**WHAT YOU NEED TO DO:** Wherever a line in the material contains the word "least", copy that line.

**INPUT DATA:**
•••
(* ===== verification/Json.v ===== *)
(** * JSON text as [encoding/json] produces it

    The server builds every control frame and every outbound event with
    [json.Marshal]. This file holds the encoder it relies on: the string
    quoting of [encoding/json] (HTML-safe escapes, UTF-8 validation with the
    replacement character) and a printer for the values the server marshals. *)
From S2P Require Import Prelude.
From S2P Require Import GoStd.

(** ** UTF-8 *)

Definition in_range (lo hi : Z) (b : byte) : bool := (lo <=? byte_Z b) && (byte_Z b <=? hi).
Definition cont : byte -> bool := in_range 128 191.

(** [utf8.DecodeRune] on a sequence whose first byte is at least 0x80: the
    size of a well-formed sequence, or [None] for [RuneError] of width 1. *)
Definition rune_size (l : bytes) : option nat :=
  match l with
  | b0 :: b1 :: l' =>
      if in_range 194 223 b0 && cont b1 then Some 2%nat
      else match l' with
      | b2 :: l'' =>
          if ((in_range 224 224 b0 && in_range 160 191 b1)
              || (in_range 225 236 b0 && cont b1)
              || (in_range 237 237 b0 && in_range 128 159 b1)
              || (in_range 238 239 b0 && cont b1)) && cont b2
          then Some 3%nat
          else match l'' with
          | b3 :: _ =>
              if ((in_range 240 240 b0 && in_range 144 191 b1)
                  || (in_range 241 243 b0 && cont b1)
                  || (in_range 244 244 b0 && in_range 128 143 b1)) && cont b2 && cont b3
              then Some 4%nat else None
          | [] => None
          end
      | [] => None
      end
  | _ => None
  end.

(** ** String quoting *)

Definition hex_digit (n : Z) : byte := Z_byte (if n <? 10 then 48 + n else 87 + n).

(** [htmlSafeSet]: the ASCII bytes copied verbatim. *)
Definition html_safe (b : byte) : bool :=
  in_range 32 127 b && negb (bool_decide (b ∈ [x22; x26; x3c; x3e; x5c])).

(** The escape of an ASCII byte outside [htmlSafeSet]. *)
Definition escape_ascii (b : byte) : bytes :=
  match b with
  | x5c | x22 => [x5c; b]
  | x08 => bs "\b"
  | x0c => bs "\f"
  | x0a => bs "\n"
  | x0d => bs "\r"
  | x09 => bs "\t"
  | _ => bs "\u00" ++ [hex_digit (byte_Z b / 16); hex_digit (byte_Z b mod 16)]
  end.

(** One step of [appendString]: the bytes consumed and the text produced. *)
Definition quote_step (l : bytes) : nat * bytes :=
  match l with
  | [] => (0%nat, [])
  | b :: _ =>
      if byte_Z b <? 128 then (1%nat, if html_safe b then [b] else escape_ascii b)
      else match rune_size l with
           | None => (1%nat, bs "\ufffd")
           | Some n =>
               let r := take n l in
               if decide (r = [xe2; x80; xa8]) then (n, bs "\u2028")
               else if decide (r = [xe2; x80; xa9]) then (n, bs "\u2029")
               else (n, r)
           end
  end.

Fixpoint quote_loop (fuel : nat) (l : bytes) : bytes :=
  match fuel, l with
  | S fuel', _ :: _ =>
      let '(n, out) := quote_step l in out ++ quote_loop fuel' (drop n l)
  | _, _ => []
  end.

(** [appendString]: every step consumes a byte, so the length is enough fuel. *)
Definition quote (s : string) : bytes :=
  x22 :: quote_loop (length (bs s)) (bs s) ++ [x22].

(** ** Values *)

Inductive jval :=
  | JNull
  | JBool (b : bool)
  | JInt (n : Z)
  | JStr (s : string)
  | JArr (l : list jval)
  | JObj (l : list (string * jval))
  | JRaw (text : bytes).  (** the text of an application value *)

Definition comma_sep (ls : list bytes) : bytes := join_sep x2c ls.

Fixpoint print (v : jval) : bytes :=
  match v with
  | JNull => bs "null"
  | JBool true => bs "true"
  | JBool false => bs "false"
  | JInt n => Itoa n
  | JStr s => quote s
  | JArr l => x5b :: comma_sep (map print l) ++ [x5d]
  | JObj l =>
      x7b :: comma_sep (map (fun '(k, v) => quote k ++ x3a :: print v) l) ++ [x7d]
  | JRaw t => t
  end.

(** A field tagged [omitempty]. *)
Definition omit_if (c : bool) (k : string) (v : jval) : list (string * jval) :=
  if c then [] else [(k, v)].

Arguments rune_size : simpl never.

(** ** No control character in the output *)

Definition no_ctl (l : bytes) : Prop := Forall (fun b => 32 <= byte_Z b) l.

Lemma no_ctl_app l1 l2 : no_ctl (l1 ++ l2) <-> no_ctl l1 /\ no_ctl l2.
Proof. apply Forall_app. Qed.

Lemma hex_digit_no_ctl n : 0 <= n < 16 -> 32 <= byte_Z (hex_digit n).
Proof.
  intros H. unfold hex_digit. rewrite byte_Z_byte. destruct (Z.ltb_spec n 10).
  - rewrite Z.mod_small; lia.
  - rewrite Z.mod_small; lia.
Qed.

Lemma rune_size_bound l n : rune_size l = Some n -> (2 <= n <= length l)%nat.
Proof.
  unfold rune_size. destruct l as [|b0 [|b1 l]]; [done|done|].
  if_case E0; [intros [= <-]; simpl; lia|].
  destruct l as [|b2 l]; [done|].
  if_case E1; [intros [= <-]; simpl; lia|].
  destruct l as [|b3 l]; [done|].
  if_case E2; [intros [= <-]; simpl; lia|done].
Qed.

Lemma in_range_spec lo hi b : in_range lo hi b = true <-> lo <= byte_Z b <= hi.
Proof. unfold in_range. rewrite andb_true_iff, !Z.leb_le. done. Qed.

(** The continuation bytes of a well-formed sequence are at least 0x80. *)
Lemma rune_size_high l n : 128 <= byte_Z (default x00 (head l)) ->
  rune_size l = Some n -> Forall (fun b => 128 <= byte_Z b) (take n l).
Proof.
  unfold rune_size, cont. destruct l as [|b0 [|b1 l]]; [done|done|]. simpl. intros H0.
  if_case E2.
  { intros [= <-]. apply andb_prop in E2 as [_ E2]. apply in_range_spec in E2.
    repeat constructor; simpl; lia. }
  destruct l as [|b2 l]; [done|].
  if_case E3.
  { intros [= <-]. apply andb_prop in E3 as [E3 H2]. apply in_range_spec in H2.
    rewrite !orb_true_iff, !andb_true_iff, !in_range_spec in E3.
    repeat constructor; simpl; lia. }
  destruct l as [|b3 l]; [done|].
  if_case E4; [|done].
  intros [= <-]. apply andb_prop in E4 as [E4 H3]. apply andb_prop in E4 as [E4 H2].
  apply in_range_spec in H2, H3.
  rewrite !orb_true_iff, !andb_true_iff, !in_range_spec in E4.
  repeat constructor; simpl; lia.
Qed.

Lemma quote_step_no_ctl l : no_ctl (quote_step l).2.
Proof.
  unfold no_ctl, quote_step. destruct l as [|b l]; [constructor|].
  destruct (Z.ltb_spec (byte_Z b) 128); simpl.
  - destruct (html_safe b) eqn:Hs.
    + unfold html_safe in Hs. apply andb_prop in Hs as [Hs _]. apply in_range_spec in Hs.
      repeat constructor. lia.
    + unfold escape_ascii.
      assert (Forall (fun b => 32 <= byte_Z b)
        (bs "\u00" ++ [hex_digit (byte_Z b / 16); hex_digit (byte_Z b mod 16)])) as Hd.
      { apply Forall_app. split; [repeat constructor; vm_compute; done|].
        pose proof (byte_Z_range b).
        assert (0 <= byte_Z b / 16 < 16) by (split; [apply Z.div_pos|apply Z.div_lt_upper_bound]; lia).
        pose proof (Z.mod_pos_bound (byte_Z b) 16).
        repeat constructor; apply hex_digit_no_ctl; lia. }
      destruct b; try exact Hd; repeat constructor; vm_compute; done.
  - destruct (rune_size (b :: l)) as [n|] eqn:Hn; simpl.
    + repeat (destruct (decide _); simpl; [repeat constructor; vm_compute; done|]).
      eapply Forall_impl; [eapply rune_size_high, Hn; simpl; lia|]. simpl. lia.
    + repeat constructor; vm_compute; done.
Qed.

Lemma quote_loop_no_ctl fuel l : no_ctl (quote_loop fuel l).
Proof.
  revert l. induction fuel as [|fuel IH]; intros l; simpl; [constructor|].
  destruct l as [|b l]; [constructor|].
  pose proof (quote_step_no_ctl (b :: l)) as Hs.
  destruct (quote_step (b :: l)) as [n out]. apply no_ctl_app. split; [done|apply IH].
Qed.

Lemma quote_no_ctl s : no_ctl (quote s).
Proof.
  unfold quote. constructor; [vm_compute; done|]. apply no_ctl_app.
  split; [apply quote_loop_no_ctl|]. repeat constructor; vm_compute; done.
Qed.

Lemma digits_no_ctl s : Forall (fun b => is_digit b) s -> no_ctl s.
Proof.
  intros H. eapply Forall_impl; [exact H|]. intros b Hb. apply Is_true_true in Hb.
  apply is_digit_range in Hb. simpl. lia.
Qed.

Lemma Itoa_no_ctl n : no_ctl (Itoa n).
Proof.
  unfold Itoa. destruct (Z.ltb_spec n 0).
  - constructor; [vm_compute; done|]. apply digits_no_ctl, FormatUint_digits. lia.
  - apply digits_no_ctl, FormatUint_digits. lia.
Qed.

Lemma join_sep_no_ctl c ls : 32 <= byte_Z c -> Forall no_ctl ls -> no_ctl (join_sep c ls).
Proof.
  intros Hc. induction 1 as [|l ls Hl Hls IH]; simpl; [constructor|].
  destruct ls; [done|]. apply no_ctl_app. split; [done|]. constructor; [done|exact IH].
Qed.

(** The application texts inside a value are free of control characters. *)
Fixpoint raw_ok (v : jval) : Prop :=
  match v with
  | JArr l => (fix go l := match l with [] => True | v :: l' => raw_ok v /\ go l' end) l
  | JObj l => (fix go l := match l with [] => True | (_, v) :: l' => raw_ok v /\ go l' end) l
  | JRaw t => no_ctl t
  | _ => True
  end.

Lemma print_no_ctl : forall v, raw_ok v -> no_ctl (print v).
Proof.
  fix IH 1. intros [| [|] | n | s | l | l | t]; cbn [print raw_ok]; intros Hr.
  - repeat constructor; vm_compute; done.
  - repeat constructor; vm_compute; done.
  - repeat constructor; vm_compute; done.
  - apply Itoa_no_ctl.
  - apply quote_no_ctl.
  - constructor; [vm_compute; done|]. apply no_ctl_app. split.
    + apply join_sep_no_ctl; [vm_compute; done|].
      induction l as [|v l IHl]; [constructor|]. destruct Hr as [Hv Hl].
      constructor; [by apply IH|by apply IHl].
    + repeat constructor; vm_compute; done.
  - constructor; [vm_compute; done|]. apply no_ctl_app. split.
    + apply join_sep_no_ctl; [vm_compute; done|].
      induction l as [|[k v] l IHl]; [constructor|]. destruct Hr as [Hv Hl].
      constructor; [|by apply IHl].
      apply no_ctl_app. split; [apply quote_no_ctl|].
      constructor; [vm_compute; done|]. by apply IH.
    + repeat constructor; vm_compute; done.
  - done.
Qed.

Lemma no_ctl_not_elem c l : byte_Z c < 32 -> no_ctl l -> c ∉ l.
Proof.
  intros Hc Hl Hin. unfold no_ctl in Hl. rewrite Forall_forall in Hl.
  specialize (Hl c Hin). simpl in Hl. lia.
Qed.

#[export] Hint Resolve quote_no_ctl Itoa_no_ctl print_no_ctl : gosocket.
•••
**WRITTEN RESPONSE:**
(** [utf8.DecodeRune] on a sequence whose first byte is at least 0x80: the
(** The continuation bytes of a well-formed sequence are at least 0x80. *)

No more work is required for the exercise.